Look below for the line that contains "(~ changed_block locals blk ->", then copy it and each following line exactly, through and including the line that contains "assert (forall blk, changed_block".

Start of Material for the task

Definition changed_block (locals : list Z) (blk : Z) : Prop :=
  blk - start_block region ∈ locals /\
  BitmapBlock before (blk - start_block region) <> BitmapBlock after (blk - start_block region).

Lemma changed_block_em locals blk : changed_block locals blk \/ ~ changed_block locals blk.
Proof.
  unfold changed_block. generalize (blk - start_block region). intros l.
  destruct (decide (l ∈ locals)); [|right; by intros []].
  destruct (decide (BitmapBlock before l = BitmapBlock after l)); [right; by intros []|by left].
Qed.

(** The images of the bitmap blocks that differ, on top of [im]. *)
Definition diff_spec (locals : list Z) (im im' : images) : Prop :=
  im_ordered im' = im_ordered im /\
  forall blk,
    (changed_block locals blk ->
       im_metadata im' !! blk = Some (BitmapBlock after (blk - start_block region)) /\
       im_before im' !! blk = Some (BitmapBlock before (blk - start_block region))) /\
    (~ changed_block locals blk ->
       im_metadata im' !! blk = im_metadata im !! blk /\ im_before im' !! blk = im_before im !! blk).

Lemma diff_bitmap_lookup locals : forall im,
  (forall l, l ∈ locals -> u32 (start_block region + l)) ->
  diff_spec locals im (diff_bitmap region before after locals im).
Proof.
  induction locals as [|l ls IH]; intros im Hr; cbn [diff_bitmap].
  { split; [done|]. intros blk. split; [|done]. intros [H _]. by apply elem_of_nil in H. }
  rewrite wrap32_small by (apply Hr; by left).
  assert (forall blk, changed_block (l :: ls) blk <-> changed_block ls blk \/
     (blk = start_block region + l /\ BitmapBlock before l <> BitmapBlock after l)) as Hch.
  { intros blk. unfold changed_block. rewrite elem_of_cons. split.
    - intros [[<-|H] Hd]; [right; split; [lia|done]|by left].
    - intros [[H Hd]|[-> Hd]]; [split; [by right|done]|].
      replace (start_block region + l - start_block region) with l by lia. split; [by left|done]. }
  case_bool_decide as E.
  - destruct (IH im) as [H1 H2]; [intros x Hx; apply Hr; by right|]. split; [done|]. intros blk. rewrite Hch.
    destruct (H2 blk) as [H3 H4]. split; [intros [Hc|[_ Hd]]; [by apply H3|done]|intros Hn; apply H4; intros Hc; apply Hn; by left].
  - destruct (IH (add_metadata (start_block region + l) (BitmapBlock before l) (BitmapBlock after l) im)) as [H1 H2];
      [intros x Hx; apply Hr; by right|]. split; [done|]. intros blk. rewrite Hch. destruct (H2 blk) as [H3 H4].
    destruct (changed_block_em ls blk) as [Hc|Hc].
    + split; [intros _; by apply H3|intros Hn; destruct Hn; by left].
    + destruct (H4 Hc) as [-> ->]. cbn. split.
      * intros [?|[-> _]]; [done|]. rewrite !lookup_insert_eq.
        by replace (start_block region + l - start_block region) with l by lia.
      * intros Hn. rewrite !lookup_insert_ne by (intros <-; apply Hn; by right). done.
Qed.
End diff.

(** * The last part of the plan *)
Definition encoded_inode (i : InodeRecord) : bytes :=
  match EncodeInode i with Ok b => b | Err _ => [] end.

Section finish.
Context (r : ImageReader) (d : image) (Hv : view_ok r d) (Hlay : layout (rd_superblock r)).
Abbreviation sb := (rd_superblock r).
Context (n : Z) (inode : InodeRecord) (replace_all : bool) (old : list Z) (bm : bytes).
Context (ts new_size last : Z) (m : mutation).

Definition changes_indirect : bool :=
  (12 <? RequiredBlocks new_size) && (replace_all || (indirect_block inode =? 0) || (12 <=? last)).

Definition all_released : gset Z :=
  if negb (indirect_block inode =? 0) && (replace_all || changes_indirect)
  then {[indirect_block inode]} ∪ mu_released m else mu_released m.

Definition new_inode (ni : Z) : InodeRecord :=
  set_contents inode new_size ts (generation inode + 1)
    (resize 12 0 (take (Z.to_nat (RequiredBlocks new_size)) (mu_mapping m)))
    (if 12 <? RequiredBlocks new_size then ni else 0).

Definition bitmap_images (a : BitmapAllocator) : images :=
  diff_bitmap (block_bitmap sb) bm (bitmap_ a) (counting (block_count (block_bitmap sb))) (mu_images m).

Definition indirect_images (a : BitmapAllocator) (ni : Z) : images :=
  if changes_indirect
  then add_metadata ni (block_at d ni) (indirect_image (drop 12 (mu_mapping m)) zero_block) (bitmap_images a)
  else bitmap_images a.

Definition final_images (a : BitmapAllocator) (ni : Z) : images :=
  add_metadata (InodeTableBlock sb n) (block_at d (InodeTableBlock sb n))
    (put_inode n (encoded_inode (new_inode ni)) (block_at d (InodeTableBlock sb n))) (indirect_images a ni).

Definition finished (a : BitmapAllocator) (ni : Z) : FileMutationPlan :=
  let im := final_images a ni in
  mkFilePlan n (generation inode) (generation inode + 1) (i_size inode) new_size old (mu_mapping m)
    (indirect_block inode) (indirect_block (new_inode ni)) (total_blocks sb) (sb_filesystem_uuid sb)
    (im_before im) (im_ordered im) (im_metadata im).
(** What a range write gives back. *)
Lemma write_released_spec bs afters a1 b :
  let R0 := write_released os old (seq K len) ∅ in
  let ci := changes_indirect inode false new_size last in
  b ∈ all_released inode false new_size last (placed d a1 bs afters K R0 (mkMutation a0 (mkImages ∅ ∅ ∅) (resize N 0 old) ∅)) ->
  (exists l, first <= Z.of_nat l <= last /\ old !! l = Some b) \/ (ci = true /\ indirect_block inode <> 0 /\ b = indirect_block inode).
Proof.
  intros R0 ci. destruct old_facts as (Hs & Hl & _). destruct (changed_range os old off data Hs Hoff Hmax Hl Hne) as (C1 & _).
  assert (b ∈ R0 -> exists l, first <= Z.of_nat l <= last /\ old !! l = Some b) as HR0.
  { intros [[]%not_elem_of_empty|(l & [Hl1 Hl2]%elem_of_seq & Hlo & ->)]%elem_write_released.
    exists l. split; [lia|]. by apply old_at. }
  unfold all_released. cbn [mu_released placed orb]. fold ci. fold R0.
  destruct (Z.eqb_spec (indirect_block inode) 0); cbn [negb andb]; [by left; apply HR0|].
  destruct ci eqn:E; [|by left; apply HR0]. rewrite elem_of_union, elem_of_singleton. intros [->|H]; [by right|left; by apply HR0].
Qed.

Section mapping.
Context (bs : list Z) (a1 : BitmapAllocator) (T1 : takes a0 bs a1) (Hbs : length bs = len).
Abbreviation nm := (list_inserts K bs (resize N 0 old)).

Lemma mapping_lookup i b : nm !! i = Some b ->
  (i < N)%nat /\ (first <= Z.of_nat i <= last /\ bs !! (i - K)%nat = Some b \/
                  (Z.of_nat i < first \/ last < Z.of_nat i) /\ old !! i = Some b).
Proof.
  destruct old_facts as (Hs & Hl & _). destruct (changed_range os old off data Hs Hoff Hmax Hl Hne) as (C1 & C2 & C3 & C4 & C5).
  intros H. pose proof (lookup_lt_Some _ _ _ H) as Hi. rewrite length_inserts, length_resize in Hi. split; [done|].
  apply list_lookup_inserts_Some in H as [(Hr & H)|(Hr & _ & H)].
  - right. assert (Z.of_nat i < first \/ last < Z.of_nat i) as Hr' by lia. split; [done|].
    rewrite lookup_resize in H; [done..|lia].
  - left. split; [lia|done].
Qed.

Lemma mapping_fresh b : b ∈ bs -> b ∉ owned d inode.
Proof.
  intros Hb Hown. destruct (read_facts r d Ho n inode Hread) as (Hn & Hval & Hnum & Hty).
  destruct (owned_data_block r d inode b Hval Hown) as [_ Ht]. pose proof (tk_free _ _ _ T1 b Hb) as [_ Hf]. cbn [bitmap_ block_allocator] in Hf. congruence.
Qed.

Lemma mapping_nodup : NoDup nm.
Proof.
  destruct old_facts as (Hs & Hl & Hnd & _). apply NoDup_alt. intros i j b Hi Hj.
  apply mapping_lookup in Hi as [_ Hi], Hj as [_ Hj].
  assert (forall k, old !! k = Some b -> b ∈ owned d inode) as Hown
    by (intros k Hk; apply elem_of_app; left; by apply list_elem_of_lookup_2 in Hk).
  destruct Hi as [[Ri Hi]|[Ri Hi]], Hj as [[Rj Hj]|[Rj Hj]].
  - pose proof (NoDup_lookup _ _ _ _ (tk_nodup _ _ _ T1) Hi Hj). lia.
  - destruct (mapping_fresh b); [by apply list_elem_of_lookup_2 in Hi|eauto].
  - destruct (mapping_fresh b); [by apply list_elem_of_lookup_2 in Hj|eauto].
  - exact (NoDup_lookup _ _ _ _ Hnd Hi Hj).
Qed.

Lemma mapping_outside i : (i < N)%nat -> Z.of_nat i < first \/ last < Z.of_nat i -> nm !! i = old !! i /\ (i < length old)%nat.
Proof.
  destruct old_facts as (Hs & Hl & _). destruct (changed_range os old off data Hs Hoff Hmax Hl Hne) as (C1 & C2 & C3 & C4 & C5).
  intros Hi Hr. assert (i < length old)%nat as Ho' by lia. split; [|done].
  rewrite <- (lookup_resize old N 0 i) by done. destruct Hr; [apply list_lookup_inserts_lt|apply list_lookup_inserts_ge]; lia.
Qed.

End of Material for the task

● Response to this exercise:
    (~ changed_block locals blk ->
       im_metadata im' !! blk = im_metadata im !! blk /\ im_before im' !! blk = im_before im !! blk).

Lemma diff_bitmap_lookup locals : forall im,
  (forall l, l ∈ locals -> u32 (start_block region + l)) ->
  diff_spec locals im (diff_bitmap region before after locals im).
Proof.
  induction locals as [|l ls IH]; intros im Hr; cbn [diff_bitmap].
  { split; [done|]. intros blk. split; [|done]. intros [H _]. by apply elem_of_nil in H. }
  rewrite wrap32_small by (apply Hr; by left).
  assert (forall blk, changed_block (l :: ls) blk <-> changed_block ls blk \/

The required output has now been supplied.